→ **ASSIGNMENT**
Copy out the entries below exactly as they stand, but only from the line containing "unfold Calls.call. clearbody dst value." through the line containing "pose proof (expansion_cost_nonneg (expanded_size".

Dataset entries
■ ■ ■

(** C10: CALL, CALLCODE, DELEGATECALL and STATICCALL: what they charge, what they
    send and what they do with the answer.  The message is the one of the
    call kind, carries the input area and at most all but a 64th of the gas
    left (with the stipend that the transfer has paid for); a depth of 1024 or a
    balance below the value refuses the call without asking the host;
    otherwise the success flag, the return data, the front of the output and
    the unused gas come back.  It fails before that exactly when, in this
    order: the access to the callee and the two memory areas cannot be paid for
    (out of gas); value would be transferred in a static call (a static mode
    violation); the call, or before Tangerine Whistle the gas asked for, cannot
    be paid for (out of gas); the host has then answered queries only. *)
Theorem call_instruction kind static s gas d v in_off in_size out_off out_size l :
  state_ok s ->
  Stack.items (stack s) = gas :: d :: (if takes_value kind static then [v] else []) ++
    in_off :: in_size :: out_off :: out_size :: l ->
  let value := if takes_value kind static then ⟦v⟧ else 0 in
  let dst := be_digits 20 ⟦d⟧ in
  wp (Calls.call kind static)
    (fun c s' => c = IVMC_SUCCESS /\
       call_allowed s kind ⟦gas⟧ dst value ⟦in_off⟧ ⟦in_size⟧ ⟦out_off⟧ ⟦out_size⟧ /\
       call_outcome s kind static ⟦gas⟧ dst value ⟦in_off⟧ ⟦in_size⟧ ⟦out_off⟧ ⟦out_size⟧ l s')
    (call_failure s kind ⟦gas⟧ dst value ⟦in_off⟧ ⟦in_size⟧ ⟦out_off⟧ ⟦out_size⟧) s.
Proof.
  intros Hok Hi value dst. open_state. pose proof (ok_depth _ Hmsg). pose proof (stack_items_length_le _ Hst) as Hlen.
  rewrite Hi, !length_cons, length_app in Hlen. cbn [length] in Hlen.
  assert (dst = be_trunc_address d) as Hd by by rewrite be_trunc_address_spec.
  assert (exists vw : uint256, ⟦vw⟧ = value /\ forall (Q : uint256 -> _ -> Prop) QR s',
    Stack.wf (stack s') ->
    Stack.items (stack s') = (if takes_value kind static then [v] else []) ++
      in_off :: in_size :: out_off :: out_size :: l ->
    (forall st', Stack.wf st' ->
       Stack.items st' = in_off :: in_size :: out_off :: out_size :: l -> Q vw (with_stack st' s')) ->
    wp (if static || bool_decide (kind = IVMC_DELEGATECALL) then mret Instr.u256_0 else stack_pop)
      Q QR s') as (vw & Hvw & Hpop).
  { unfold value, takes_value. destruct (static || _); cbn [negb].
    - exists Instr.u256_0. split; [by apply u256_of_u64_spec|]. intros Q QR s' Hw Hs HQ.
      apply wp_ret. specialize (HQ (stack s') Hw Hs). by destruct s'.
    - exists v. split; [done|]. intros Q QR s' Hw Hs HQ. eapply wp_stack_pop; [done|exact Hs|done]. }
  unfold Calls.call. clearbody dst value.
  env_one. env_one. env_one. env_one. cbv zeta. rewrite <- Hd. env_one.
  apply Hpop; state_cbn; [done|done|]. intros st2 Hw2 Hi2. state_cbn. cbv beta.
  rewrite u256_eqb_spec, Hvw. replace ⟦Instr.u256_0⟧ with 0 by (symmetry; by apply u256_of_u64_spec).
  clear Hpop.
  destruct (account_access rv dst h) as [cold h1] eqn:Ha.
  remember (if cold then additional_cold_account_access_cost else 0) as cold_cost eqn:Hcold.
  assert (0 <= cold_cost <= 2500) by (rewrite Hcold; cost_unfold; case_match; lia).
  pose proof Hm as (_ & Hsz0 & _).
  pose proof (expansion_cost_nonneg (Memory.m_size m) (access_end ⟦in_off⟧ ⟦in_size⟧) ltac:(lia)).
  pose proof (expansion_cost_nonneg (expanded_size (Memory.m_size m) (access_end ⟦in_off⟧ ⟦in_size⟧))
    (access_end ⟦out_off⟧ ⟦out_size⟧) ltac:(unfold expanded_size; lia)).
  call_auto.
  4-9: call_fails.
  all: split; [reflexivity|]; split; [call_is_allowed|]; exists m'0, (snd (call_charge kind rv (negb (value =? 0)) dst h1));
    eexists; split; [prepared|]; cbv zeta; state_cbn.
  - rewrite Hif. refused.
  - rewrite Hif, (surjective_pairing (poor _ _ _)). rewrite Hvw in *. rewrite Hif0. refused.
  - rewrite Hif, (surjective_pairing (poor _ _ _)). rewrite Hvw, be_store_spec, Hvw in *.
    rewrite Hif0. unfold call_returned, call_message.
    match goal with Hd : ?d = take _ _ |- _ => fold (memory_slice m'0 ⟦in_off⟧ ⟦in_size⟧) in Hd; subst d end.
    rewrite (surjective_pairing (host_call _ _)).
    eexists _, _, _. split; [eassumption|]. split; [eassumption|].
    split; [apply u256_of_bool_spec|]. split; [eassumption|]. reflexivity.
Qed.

■ ■ ■

→ **EXPECTED OUTPUT**
  unfold Calls.call. clearbody dst value.
  env_one. env_one. env_one. env_one. cbv zeta. rewrite <- Hd. env_one.
  apply Hpop; state_cbn; [done|done|]. intros st2 Hw2 Hi2. state_cbn. cbv beta.
  rewrite u256_eqb_spec, Hvw. replace ⟦Instr.u256_0⟧ with 0 by (symmetry; by apply u256_of_u64_spec).
  clear Hpop.
  destruct (account_access rv dst h) as [cold h1] eqn:Ha.
  remember (if cold then additional_cold_account_access_cost else 0) as cold_cost eqn:Hcold.
  assert (0 <= cold_cost <= 2500) by (rewrite Hcold; cost_unfold; case_match; lia).
  pose proof Hm as (_ & Hsz0 & _).
  pose proof (expansion_cost_nonneg (Memory.m_size m) (access_end ⟦in_off⟧ ⟦in_size⟧) ltac:(lia)).
  pose proof (expansion_cost_nonneg (expanded_size (Memory.m_size m) (access_end ⟦in_off⟧ ⟦in_size⟧))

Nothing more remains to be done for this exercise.